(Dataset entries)
---+---

(** The conditional parts of [form_responses_answer_every_question] on
    sample data: a user without chat, and a provider answering two lines. *)
Lemma form_responses_answer_every_question_witness :
  (∃ responses,
     AIResponses.generate_form_responses ResponseSamples.two_line_provider
       AIService.__init__ "u1" Fixtures.cv_ana ResponseSamples.questions
     = Ok responses
     ∧ responses !! "Experiencia" = Some AIResponses.fallback_answer)
  ∧ (∃ responses,
       AIResponses.generate_form_responses ResponseSamples.two_line_provider
         Fixtures.ai_with_u1 "u1" Fixtures.cv_ana ResponseSamples.questions
       = Ok responses
       ∧ responses !! "Nombre completo" = Some "Ana").
Proof.
  split.
  - destruct (form_responses_answer_every_question
                ResponseSamples.two_line_provider AIService.__init__ "u1"
                Fixtures.cv_ana ResponseSamples.questions)
      as (responses & Hr & _ & Hfallback & _).
    exists responses. split; [exact Hr|]. apply Hfallback.
    + left. vm_compute. set_solver.
    + apply list_elem_of_further, list_elem_of_here.
  - destruct (form_responses_answer_every_question
                ResponseSamples.two_line_provider Fixtures.ai_with_u1 "u1"
                Fixtures.cv_ana ResponseSamples.questions)
      as (responses & Hr & _ & _ & _).
    exists responses. split; [exact Hr|].
    vm_compute in Hr. injection Hr as <-. reflexivity.
Defined.
End SampleRuns.
(** X29.  [createUser] keeps the accounts apart, whatever the driver does
    at any of its statements and whatever it is given.  In a store whose
    users have distinct ids, distinct usernames and distinct emails, the
    call leaves the rows of [users] as they are and adds at most one at
    the end, leaves every other table as it is, and the ids, the
    usernames and the emails are distinct afterwards too.  When a row
    already has the email or the username and the driver answers the
    first statement, ['auth:register'] hands on 'User with this email or
    username already exists' and the store is as it was. *)
Theorem accounts_stay_apart :
  forall bcrypt salt userData env st t c,
    accounts_unique st ->
    exists st' c',
      snd (createUser bcrypt salt userData env (world st t c)) = world st' t c'
      /\ accounts_unique st'
      /\ (exists added, users st' = (users st ++ added)%list
                        /\ (List.length added <= 1)%nat)
      /\ with_users st' (users st) = st
      /\ (fault env c = false ->
          select_user_by_email_or_username (ud_email userData)
            (ud_username userData) st <> None ->
          auth_register bcrypt salt (ud_username userData) (ud_email userData)
            (ud_password_hash userData) env (world st t c)
          = (Ok {| hr_success := false; hr_data := None;
                   hr_error :=
                     Some (Handed (Literal
                       "User with this email or username already exists")) |},
             world st t (S c))).
Proof.
  intros bcrypt salt userData env st t c Hu.
  assert (Hreg : fault env c = false ->
            select_user_by_email_or_username (ud_email userData)
              (ud_username userData) st <> None ->
            auth_register bcrypt salt (ud_username userData) (ud_email userData)
              (ud_password_hash userData) env (world st t c)
            = (Ok {| hr_success := false; hr_data := None;
                     hr_error :=
                       Some (Handed (Literal
                         "User with this email or username already exists")) |},
               world st t (S c))).
  { intros F Hsome. unfold auth_register, createUser;
      cbn [ud_username ud_email ud_password_hash].
    apply try_ok. erewrite bind_ok.
    2:{ apply try_ok. erewrite bind_ok by (apply get_ok; exact F).
        destruct (select_user_by_email_or_username (ud_email userData)
                    (ud_username userData) st); [reflexivity|].
        exfalso. apply Hsome. reflexivity. }
    reflexivity. }
  assert (Hfinish : forall st' c',
            snd (createUser bcrypt salt userData env (world st t c)) = world st' t c' ->
            accounts_unique st' ->
            (exists added, users st' = (users st ++ added)%list
                           /\ (List.length added <= 1)%nat) ->
            with_users st' (users st) = st ->
            exists st' c',
              snd (createUser bcrypt salt userData env (world st t c)) = world st' t c'
              /\ accounts_unique st'
              /\ (exists added, users st' = (users st ++ added)%list
                                /\ (List.length added <= 1)%nat)
              /\ with_users st' (users st) = st
              /\ (fault env c = false ->
                  select_user_by_email_or_username (ud_email userData)
                    (ud_username userData) st <> None ->
                  auth_register bcrypt salt (ud_username userData) (ud_email userData)
                    (ud_password_hash userData) env (world st t c)
                  = (Ok {| hr_success := false; hr_data := None;
                           hr_error :=
                             Some (Handed (Literal
                               "User with this email or username already exists")) |},
                     world st t (S c)))).
  { intros st' c' H1 H2 H3 H4. exists st', c'.
    repeat match goal with |- _ /\ _ => split end; assumption. }
  assert (Hkeep : forall c',
            snd (createUser bcrypt salt userData env (world st t c)) = world st t c' ->
            exists st' c',
              snd (createUser bcrypt salt userData env (world st t c)) = world st' t c'
              /\ accounts_unique st'
              /\ (exists added, users st' = (users st ++ added)%list
                                /\ (List.length added <= 1)%nat)
              /\ with_users st' (users st) = st
              /\ (fault env c = false ->
                  select_user_by_email_or_username (ud_email userData)
                    (ud_username userData) st <> None ->
                  auth_register bcrypt salt (ud_username userData) (ud_email userData)
                    (ud_password_hash userData) env (world st t c)
                  = (Ok {| hr_success := false; hr_data := None;
                           hr_error :=
                             Some (Handed (Literal
                               "User with this email or username already exists")) |},
                     world st t (S c)))).
  { intros c' H. apply (Hfinish st c' H Hu).
    - exists []. rewrite app_nil_r. split; [reflexivity|cbn; lia].
    - apply with_users_same. }
  unfold createUser in Hkeep, Hfinish |- *.
  destruct (fault env c) eqn:F0.
  { apply (Hkeep (S c)).
    erewrite try_throw by (apply bind_throw; apply get_fault; exact F0).
    reflexivity. }
  destruct (select_user_by_email_or_username (ud_email userData)
              (ud_username userData) st) as [existing|] eqn:E.
  { apply (Hkeep (S c)).
    erewrite try_ok.
    2:{ erewrite bind_ok by (apply get_ok; exact F0). rewrite E. reflexivity. }
    reflexivity. }
  destruct (fault env (S c)) eqn:F1.
  { apply (Hkeep (S (S c))).
    erewrite try_throw.
    2:{ erewrite bind_ok by (apply get_ok; exact F0). rewrite E. cbv zeta.
        apply bind_throw. apply run_fault. exact F1. }
    reflexivity. }
  pose proof (insert_user_fresh (ud_username userData) (ud_email userData)
                (bcrypt_hash bcrypt salt (ud_password_hash userData)) st E) as Hins.
  destruct (insert_user_cases (ud_username userData) (ud_email userData)
              (bcrypt_hash bcrypt salt (ud_password_hash userData)) st)
    as [Hthrow|[Hex _]]; [rewrite Hins in Hthrow; discriminate|].
  set (row := {| usr_id := next_rowid 0 (map usr_id (users st));
                 usr_username := ud_username userData;
                 usr_email := ud_email userData;
                 usr_password_hash :=
                   bcrypt_hash bcrypt salt (ud_password_hash userData);
                 usr_role := "student" |}) in *.
  assert (Hu' : accounts_unique (with_users st (users st ++ [row]))).
  { apply accounts_unique_insert; assumption. }
  assert (Hadd : exists added,
             users (with_users st (users st ++ [row])) = (users st ++ added)%list
             /\ (List.length added <= 1)%nat).
  { exists [row]. split; [reflexivity|cbn; lia]. }
  destruct (fault env (S (S c))) eqn:F2.
  { apply (Hfinish (with_users st (users st ++ [row])) (S (S (S c))));
      [|exact Hu'|exact Hadd|apply with_users_back].
    erewrite try_throw.
    2:{ erewrite bind_ok by (apply get_ok; exact F0). rewrite E. cbv zeta.
        erewrite bind_ok.
        2:{ rewrite run_ok by exact F1. rewrite Hins. cbn [fst snd]. reflexivity. }
        apply bind_throw. apply get_fault. exact F2. }
    reflexivity. }
  apply (Hfinish (with_users st (users st ++ [row])) (S (S (S c))));
    [|exact Hu'|exact Hadd|apply with_users_back].
  fold (createUser bcrypt salt userData).
  rewrite (createUser_fresh bcrypt salt userData env st t c F0 F1 F2 E).
  reflexivity.
Qed.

---+---

• Exercise aim: Each line above with the string "Hfallback" in it should be located and copied.

• Final answer:
      as (responses & Hr & _ & Hfallback & _).
    exists responses. split; [exact Hr|]. apply Hfallback.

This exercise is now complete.